In the past, the company has had a policy of producing very close to what it expects sales to
be because of limited capacity for storing finished goods. Production capacity has been
adequate to support this policy.

A sales forecast for next year has been prepared by the marketing department. The forecast
is based on quarterly sales quotas, which are used to set up an incentive program for the
salespeople. Sales are mainly to the large U.S. retail grocers. The pudding is shipped to the
grocers from the distribution warehouses based on orders taken by the salespeople.
Your immediate task is to prepare an aggregate plan for the coming year. The technical and
economic factors that must be considered in this plan are shown next.

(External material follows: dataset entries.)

(** X13: [push()] and [pop()] of a uniform save and restore its value.
    After [push()], any changes in place of the value and any further
    answered pushes and pops, [pop()] succeeds: the value holds again what
    it held at the push, the stack is what it was, and [value] is another
    object than before, the copy made by the push.  The same calls run on
    a new uniform without the first [push()] end in the error of an empty
    stack. *)
Theorem uniform_push_pop_restores {A : Type} (s : Uniform.state A)
    (calls : list (Uniform.call A)) :
  Uniform.valid s → Uniform.neutral calls →
  (∃ s', Uniform.run (Uniform.Push :: calls ++ [Uniform.Pop]) s = Ok s'
         ∧ Uniform.contents s' = Uniform.contents s
         ∧ Uniform.stack s' = Uniform.stack s
         ∧ Uniform.value s' = length (Uniform.store s)
         ∧ Uniform.value s' ≠ Uniform.value s
         ∧ Uniform.valid s')
  ∧ ∀ a, Uniform.run (calls ++ [Uniform.Pop]) (Uniform.create a)
         = Raise (Error "Stack underflow").
Proof.
  intros Hs Hcalls. split.
  - destruct (uniform_push_run s Hs) as (a & Ha & Hpush & Hs1).
    destruct (uniform_neutral_run calls Hcalls _ Hs1)
      as (s2 & Hrun2 & Hs2 & Hstk2 & Hlen2 & Hkeep2).
    cbn in Hstk2, Hlen2, Hkeep2.
    destruct s2 as [st2 v2 stk2]. cbn in Hstk2, Hlen2, Hkeep2. subst stk2.
    destruct (uniform_pop_run _ _ _ _ Hs2) as [Hpop Hs3].
    exists (Uniform.State st2 (length (Uniform.store s)) (Uniform.stack s)).
    split_and!; try done.
    + cbn [Uniform.run Uniform.step]. rewrite Hpush. cbn [bind].
      rewrite uniform_run_app, Hrun2. cbn [bind Uniform.run Uniform.step].
      by rewrite Hpop.
    + rewrite Ha. unfold Uniform.contents, Uniform.value. cbn.
      rewrite Hkeep2.
      * by rewrite lookup_app_r, Nat.sub_diag by lia.
      * apply elem_of_app. right. by apply list_elem_of_singleton.
    + unfold Uniform.value. cbn. destruct Hs as (Hv & _). lia.
  - intros a.
    assert (Hinit : Uniform.valid (Uniform.create a)).
    { unfold Uniform.valid, Uniform.create. cbn.
      split_and!; [lia|constructor|apply not_elem_of_nil|constructor]. }
    destruct (uniform_neutral_run calls Hcalls _ Hinit)
      as (s' & Hrun & _ & Hstk & _).
    rewrite uniform_run_app, Hrun. cbn [bind Uniform.run Uniform.step].
    unfold Uniform.pop. by rewrite Hstk.
Qed.

Lemma uniform_push_pop_restores_witness :
  (∃ s', Uniform.run
           (Uniform.Push
            :: [Uniform.Update (fun p => vec3.lerp p (Vec3 4 0 0) 0.5);
                Uniform.Push; Uniform.Update vec3.clone; Uniform.Pop]
               ++ [Uniform.Pop])
           (Uniform.create (Vec3 1 2 0)) = Ok s'
         ∧ Uniform.contents s' = Uniform.contents (Uniform.create (Vec3 1 2 0))
         ∧ Uniform.stack s' = Uniform.stack (Uniform.create (Vec3 1 2 0))
         ∧ Uniform.value s'
           = length (Uniform.store (Uniform.create (Vec3 1 2 0)))
         ∧ Uniform.value s' ≠ Uniform.value (Uniform.create (Vec3 1 2 0))
         ∧ Uniform.valid s')
  ∧ ∀ a : vec3,
      Uniform.run
        ([Uniform.Update (fun p => vec3.lerp p (Vec3 4 0 0) 0.5);
          Uniform.Push; Uniform.Update vec3.clone; Uniform.Pop]
         ++ [Uniform.Pop])
        (Uniform.create a)
      = Raise (Error "Stack underflow").
Proof.
  apply (uniform_push_pop_restores (Uniform.create (Vec3 1 2 0))
           [Uniform.Update (fun p => vec3.lerp p (Vec3 4 0 0) 0.5);
            Uniform.Push; Uniform.Update vec3.clone; Uniform.Pop]).
  - unfold Uniform.valid, Uniform.create. simpl.
    split; [lia|]. split; [constructor|].
    split; [apply not_elem_of_nil|constructor].
  - apply Uniform.neutral_update.
    apply (Uniform.neutral_bracket [Uniform.Update vec3.clone] []).
    + apply Uniform.neutral_update, Uniform.neutral_nil.
    + apply Uniform.neutral_nil.
Defined.

(** ** Which objects [adaptiveSubdivision] returns *)

Lemma heap_get_run {A : Type} (l : list A) (i : nat) (a : A) (h : Heap.heap) :
  l !! i = Some a → Heap.get l i h = Ok (a, h).
Proof. intros Ha. unfold Heap.get, Heap.lift, get. by rewrite Ha. Qed.

Lemma heap_polygon_run h top vtop :
  points_to h top vtop →
  Heap.for_loop 0 (length top - 1) (Heap.add_dist top) 0%R h
  = Ok (polygon_length vtop, h).
Proof.
  intros Htop.
  pose proof (polygon_loop_sim h top vtop (length top - 1) 0 0%R Htop) as Hsim.
  rewrite (points_to_length _ _ _ Htop) in Hsim at 2.
  rewrite add_dist_loop in Hsim.
  destruct Hsim as (lp & h' & Hrun & -> & ->). done.
Qed.

(** X14: the samples [adaptiveSubdivision] returns are not all new
    objects.  For two control points it returns a copy of each.  For three
    or more control points that are flat within the tolerance it returns
    two samples, a copy of the first control point and the last control
    point itself: the object the caller passed, not a copy. *)
Theorem adaptiveSubdivision_shares_last_point (h : Heap.heap)
    (ps : list Heap.loc) (vs : list vec3) (fuel : nat) :
  points_to h ps vs →
  (length vs = 2 →
   Heap.adaptiveSubdivision fuel ps h
   = Ok ([length h; S (length h)], h ++ vs))
  ∧ (3 ≤ length vs → (gravesen_error vs <= 1e-5)%R →
     ∃ a z, head vs = Some a ∧ last ps = Some z ∧ z < length h
            ∧ Heap.adaptiveSubdivision (S fuel) ps h
              = Ok ([length h; z], h ++ [a])).
Proof.
  intros Hps. pose proof (points_to_length _ _ _ Hps) as Hlen. split.
  - intros H2. unfold Heap.adaptiveSubdivision. rewrite Hlen, H2. cbn.
    by rewrite (map_clone_run ps vs h Hps), H2.
  - intros H3 Hflat.
    destruct (head_last_exist vs) as (a & vz & Ha & Hvz); [lia|].
    destruct (last ps) as [z|] eqn:Hz.
    2:{ apply last_None in Hz. subst ps. simpl in Hlen. lia. }
    assert (Hzv : h !! z = Some vz).
    { rewrite last_lookup in Hz. rewrite last_lookup in Hvz.
      destruct (Forall2_lookup_l _ _ _ _ _ Hps Hz) as (vz' & Hvz' & Hat).
      rewrite Hlen in Hvz'. congruence. }
    rewrite head_lookup in Ha.
    destruct (Forall2_lookup_r _ _ _ _ _ Hps Ha) as (f & Hf & Hfv).
    assert (Hzl : ps !! (length ps - 1) = Some z)
      by (by rewrite Nat.sub_1_r, <- last_lookup).
    exists a, z. split; [by rewrite head_lookup|]. split; [done|].
    split; [by apply lookup_lt_Some in Hzv|].
    assert (Hps' : points_to (h ++ [a]) ps vs) by (by apply points_to_app).
    unfold Heap.adaptiveSubdivision.
    destruct (Nat.ltb_spec (length ps) 2) as [|_]; [lia|].
    destruct (Nat.eqb_spec (length ps) 2) as [|_]; [lia|].
    unfold Heap.bind at 1. rewrite (heap_get_run ps 0 f h) by done.
    unfold Heap.bind at 1. rewrite (clone_run h f a Hfv).
    unfold Heap.bind at 1. cbn [Heap.while_loop Heap.stack length Nat.ltb Nat.leb].
    unfold Heap.bind at 1. unfold Heap.subdivide_body at 1.
    cbn [Heap.stack Heap.out length Nat.sub].
    unfold Heap.bind at 1. rewrite (heap_get_run [ps] 0 ps _) by done.
    destruct (Nat.ltb_spec (length ps) 2) as [|_]; [lia|].
    destruct (Nat.eqb_spec (length ps) 2) as [|_]; [lia|].
    unfold Heap.bind at 1.
    rewrite (heap_get_run ps (length ps - 1) z _) by done.
    unfold Heap.bind at 1. rewrite (heap_polygon_run _ ps vs Hps').
    unfold Heap.bind at 1. rewrite (heap_get_run ps 0 f _) by done.
    unfold Heap.bind at 1.
    rewrite (dist_run (h ++ [a]) f z a vz)
      by (apply lookup_app_l_Some; done).
    assert (Herr : ((INR (length ps) - 1 - 1) / (INR (length ps) - 1 + 1)
                    * (polygon_length vs - vec3.dist a vz))%R
                   = gravesen_error vs).
    { unfold gravesen_error, chord_length.
      by rewrite Hlen, head_lookup, Ha, Hvz. }
    rewrite Herr. destruct (Rgt_dec (gravesen_error vs) 1e-5) as [Hgt|_].
    { exfalso. apply Rgt_not_le in Hgt. done. }
    unfold Heap.ret. cbn [pop length Nat.sub take push app].
    by destruct fuel.
Qed.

Technical and Economic Information

1. The plant runs 5 days each week, and currently is running 10 lines with no
overtime. Each line requires six people to run. For planning purposes, the lines are
run for 7.5 hours each normal shift. Employees, though, are paid for eight hours’
work. It is possible to run up to two hours of overtime each day, but it must be
scheduled for a week at a time, and all the lines must run overtime when it is
scheduled. Workers are paid $20.00/hour during a regular shift and $30.00/hour on
overtime. The standard production rate for each line is 450 cases/hour.
2. The marketing forecast for demand is as follows: Q1—2,000; Q2—2,200; Q3—
2,500; Q4—2,650; and Q1 (next year)—2,200. These numbers are in 1,000-case units.
Each number represents a 13-week forecast.
3. Management has instructed manufacturing to maintain a two-week safety stock
supply of pudding inventory in the warehouses. The two-week supply should be
based on future expected sales. The following are ending inventory target levels to
comply with the safety stock requirement for each quarter: Q1—338; Q2—385; Q3—
408; Q4—338.
4. Inventory carrying cost is estimated by accounting to be $1.00 per case per year.
This means that if a case of pudding is held in inventory for an entire year, the cost to
just carry that case in inventory is $1.00. If a case is carried for only one week, the
cost is $1.00/52, or $0.01923. The cost is proportional to the time carried in
inventory. There are 200,000 cases in inventory at the beginning of Q1 (this is 200
cases in the 1,000-case units that the forecast is given in).
5. If a stock out occurs, the item is backordered and shipped at a later date. The cost
when a backorder occurs is $2.40 per case due to the loss of goodwill and the high
cost of emergency shipping.
6. The human resource group estimates that it costs $5,000 to hire and train a new
production employee. It costs $3,000 to lay off a production worker.
7. Make the following assumptions in your cost calculations:
• Inventory costs are based on inventory in excess of the safety stock
requirement.
• Backorder costs are incurred on the negative deviation from the planned safety
stock requirement, even though planned inventory may be positive.
• Overtime must be used over an entire quarter and should be based on hours
per day over that time.

Questions

1.Prepare an aggregate plan for the coming year, assuming that the sales forecast is perfect.
Use the worksheet “Bradford Manufacturing” that is in the “19 Sales and Operations
Planning” spreadsheet. In the worksheet, an area has been designated for your aggregate
plan solution. Supply the number of packaging lines to run and the number of overtime
hours for each quarter. You will need to set up the cost calculations in the spreadsheet.
You may want to try using the Excel Solver to find a low-cost solution. Remember that
your final solution needs an integer number of lines and an integer number of overtime
hours for each quarter. (Solutions that require 8.9134 lines and 1.256 hours of overtime are
not feasible.)
It is important that your spreadsheet calculations are set up so that any values in the
number of lines and overtime hours rows evaluates correctly. Your spreadsheet will be
evaluated based on this.

2. Find a solution to the problem that goes beyond just minimizing cost. Prepare a short
write-up that describes the process you went through to find your solution and that justifies
why you think it is a good solution.

APA 6th Edition (American Psychological Association) style citations and reference list
should be used when necessary. Additional references (other than those used for the
readings this week) are not required.